Fig. 1: A parsimonious model predicts the most probable outcomes of Target-AID mutagenesis.
From: Perturbing proteomes at single residue resolution using base editing

a gRNAs included in the time course base editing experiment had diverse C content profiles in the Target-AID activity window. Nucleotides are color coded: guanines are purple, thymines are red, adenines are green and cytosines are blue. b Overall fraction of edited reads for all target sites along time points in the experiment: T0 (start of induction), T6 (mid induction), T12 (end of induction). The solid time point represents surviving cells plated after galactose induction, while the liquid time point represents the cell population after canavanine co-selection. Amplification of the ERO1 target site from the liquid recovery time points was unsuccessful (shown in gray), and as such the solid recovery time point was used instead for the other analysis steps. c Fraction of genotypes with either one, two or three edits compared to the total fraction of reads that were edited. d Editing outcome type for all sites with a total editing rate greater than one percent after co-selection (n = 30 cytosines across all targeted sites). The C to G/T distribution represents the sum of editing that resulted in a C to G or C to T mutation. Position-wise editing rates and outcomes are shown in Supplementary Figs. 5 and 6. e Agreement between the predicted nucleotide total editing rank in the model used to predict mutagenesis outcomes in the large-scale experiment and the deep sequencing data (n = 28 sites, 10 gRNAs: gRNA specific predicted and observed rankings are presented in Supplementary Figs. 5 and 6).

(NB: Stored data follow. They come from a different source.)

(* ===== verification/ProjectionPool.v ===== *)
(** * The worker pool for projections (src/synckit/manager.go,
    runProjectionsAfterSync)

    One synchronisation starts a goroutine per runner; a channel of [MaxWorkers]
    slots, shared with runners of earlier synchronisations that have not returned
    yet, limits how many run; two buffered channels bring the answers back to the
    loop that waits for them until the deadline.  Goroutines, loop, deadline and
    the old runners move in any order: a step relation.  The state keeps how every
    [ApplySince] ended, and the last theorem compares what
    [Manager.runProjectionsAfterSync] reports, given the messages the loop took,
    with these outcomes. *)
From S2P Require Import Prelude Types Json Errors Interfaces StateMachine Manager.
From stdpp Require Import options.

(** Where a runner's goroutine is: before its select; in [ApplySince] with a
    slot; after its send, the deferred release still to come; at its end.  It
    keeps how [ApplySince] ended, or that it was never called. *)
Inductive ending := Completed | Failed (e : error) | NoSlot.
Inductive phase := Waiting | Running | Sent (o : ending) | Finished (o : ending).
(** An error in the channel: its runner, and the runner's error or, for [None],
    the message that no slot came free. *)
Record failure := mkFailure { runnerIndex : nat; cause : option error }.

(** [old] is the number of slots that runners of earlier synchronisations hold,
    [oldWaiting] the number of their goroutines still at the select (their
    context has ended, but a slot may be chosen as well), [received] what the
    loop has taken, in order, [returned] whether it has ended. *)
Record pool := mkPool {
  capacity : nat; old : nat; oldWaiting : nat; procs : list phase;
  errorChan : list failure; completedChan : nat; expired : bool;
  received : list ProjMsg; returned : bool
}.

(** What the loop knows. *)
Definition answer (m : ProjMsg) : bool := match m with ProjAnswer _ _ _ => true | ProjTimedOut => false end.
Definition completedCount (s : pool) : nat := length (filter answer (received s)).
Definition totalRunners (s : pool) : nat := length (procs s).
Definition failure_msg (f : failure) : ProjMsg :=
  match cause f with
  | Some e => ProjAnswer (runnerIndex f) true (Some e)
  | None => ProjAnswer (runnerIndex f) false None
  end.

Definition holds (p : phase) : nat := match p with Running | Sent _ => 1 | _ => 0 end.
Definition total_of (f : phase → nat) (ps : list phase) : nat := sum_list_with f ps.
(** The slots taken. *)
Definition slots (s : pool) : nat := (old s + total_of holds (procs s))%nat.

The gRNAs targeting ADE1 and SES1 were respectively excluded from the analysis because there is only one editable site in the activity window and total editing rate was too low. f Edited read coverage of the mutation outcome prediction model and the 99th percentile of edited allele combinations (n = 4 genotypes in both cases) for the gRNAs with editing activity included in the large-scale experiment. Boxplots represent the upper and lower quartiles of the data, with the median shown as a yellow bar. Whiskers extend to 1.5 times the interquartile range (Q3–Q1) at most. Source data are available in the Source Data file.